▶ REQUIRED ACTION:
In the records below, the line with "(config : lfs_config" opens the range and the line with "exists l, lfs_stat" closes it; print that range exactly and nothing else.

(Records excerpted from a collection)
(* ===== verification/UserSpec.v ===== *)
(** * What user programs can rely on

    The pages a program writes to are its own; a system call comes back to its caller with
    the registers it was made with; the demonstration application greets, whatever other
    tasks do meanwhile; a task whose entry returns takes the kernel with it. *)
From Stdlib Require Import ZArith Lia Ascii String.
From stdpp Require Import base tactics numbers list gmap.
From S2P Require Import Prelude Umem Mmu MmuInv MmuSpec Dport Timg Printf PrintfSpec Console Task.
From S2P Require Import TaskSpec Scheduler SchedSpec SchedThm Syscall SyscallSpec Interrupts Layout.
From S2P Require Import InterruptsSpec Loader LoaderSpec Vm Running RunningSpec User.

(** ** Writes of user code *)
Lemma hw_page_complete t pid v q : grants t pid v q -> is_Some (hw_page t pid (Z.of_nat v)).
Proof.
  intros [_ Hq]. unfold hw_page. apply fmap_is_Some. by apply list_find_elem_of with (TableReg (Z.of_nat v) pid);
    [eapply list_elem_of_lookup_2|].
Qed.

Lemma hw_page_of s c l ty v :
  running s c l ->
  hw_page (match ty with MMU_SPACE_CODE => immu_table | MMU_SPACE_DATA => dmmu_table end (mmu (kernel_of s)))
    (pid_new_reg (mmu (kernel_of s))) (Z.of_nat v) = page_of (kernel_of s) c ty v.
Proof.
  intros Hr. pose proof (fun q => granted_page s c l ty v q Hr) as Hg.
  destruct (hw_page _ _ _) as [q|] eqn:E.
  - apply hw_page_grants in E; [|lia]. rewrite Nat2Z.id in E. symmetry. by apply Hg.
  - destruct (page_of _ c ty v) as [q|]; [|done]. destruct (hw_page_complete _ _ _ _ (proj2 (Hg q) eq_refl)) as [? H].
    by rewrite E in H.
Qed.
(* ===== verification/BootLoaderSpec.v ===== *)
(** * What the boot loader promises

    The kernel and the ramdisk are read from the file system to where the kernel is linked
    and to where it looks for the ramdisk; anything missing stops the loader with a message.
    littlefs is specified by the class [LittlefsLaws]: the files of a disk, and a position in
    every open file. *)
From Stdlib Require Import ZArith Lia Ascii String.
From stdpp Require Import base tactics numbers list gmap.
From S2P Require Import Prelude Umem Printf PrintfSpec Console Text Syscall Loader LoaderSpec Initrd.
From S2P Require Import Boot BootSpec BootLoader.

(** ** The file system library, as its documentation has it *)
Class LittlefsLaws {fs file : Type} `{!Littlefs fs file} (disk : list Z -> option (list Z))
    (config : lfs_config fs) := {
  mounted : fs -> Prop;
  opened : fs -> file -> list Z -> Z -> Prop;
  opened_mounted : forall l f c pos, opened l f c pos -> mounted l;
  mount_ok : forall r, exists l, lfs_mount config r = Ok 0 (set_lfs l r) /\ mounted l;
  stat_ok : forall r name c, mounted (m_lfs r) -> disk name = Some c ->
    exists l, lfs_stat name r = Ok (0, len c) (set_lfs l r) /\ mounted l;
  stat_missing : forall r name, mounted (m_lfs r) -> disk name = None ->
    exists e n l, lfs_stat name r = Ok (e, n) (set_lfs l r) /\ e < 0 /\ mounted l;
  open_ok : forall r name c, mounted (m_lfs r) -> disk name = Some c ->
    exists f l, lfs_file_opencfg name r = Ok (0, f) (set_lfs l r) /\ mounted l /\ opened l f c 0;
  open_missing : forall r name, mounted (m_lfs r) -> disk name = None ->
    exists e f l, lfs_file_opencfg name r = Ok (e, f) (set_lfs l r) /\ e < 0 /\ mounted l;
  seek_ok : forall r f c pos off, opened (m_lfs r) f c pos -> 0 <= off < 2 ^ 31 ->
    exists f' l, lfs_file_seek f off r = Ok (off, f') (set_lfs l r) /\ opened l f' c off;
  read_ok : forall r f c pos n, opened (m_lfs r) f c pos -> 0 <= pos -> 0 <= n < 2 ^ 31 ->
    let bytes := take (Z.to_nat n) (drop (Z.to_nat pos) c) in
    exists f' l, lfs_file_read f n r = Ok (len bytes, bytes, f') (set_lfs l r) /\
      opened l f' c (pos + len bytes);
}.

▶ TASK ANSWER:
    (config : lfs_config fs) := {
  mounted : fs -> Prop;
  opened : fs -> file -> list Z -> Z -> Prop;
  opened_mounted : forall l f c pos, opened l f c pos -> mounted l;
  mount_ok : forall r, exists l, lfs_mount config r = Ok 0 (set_lfs l r) /\ mounted l;
  stat_ok : forall r name c, mounted (m_lfs r) -> disk name = Some c ->
    exists l, lfs_stat name r = Ok (0, len c) (set_lfs l r) /\ mounted l;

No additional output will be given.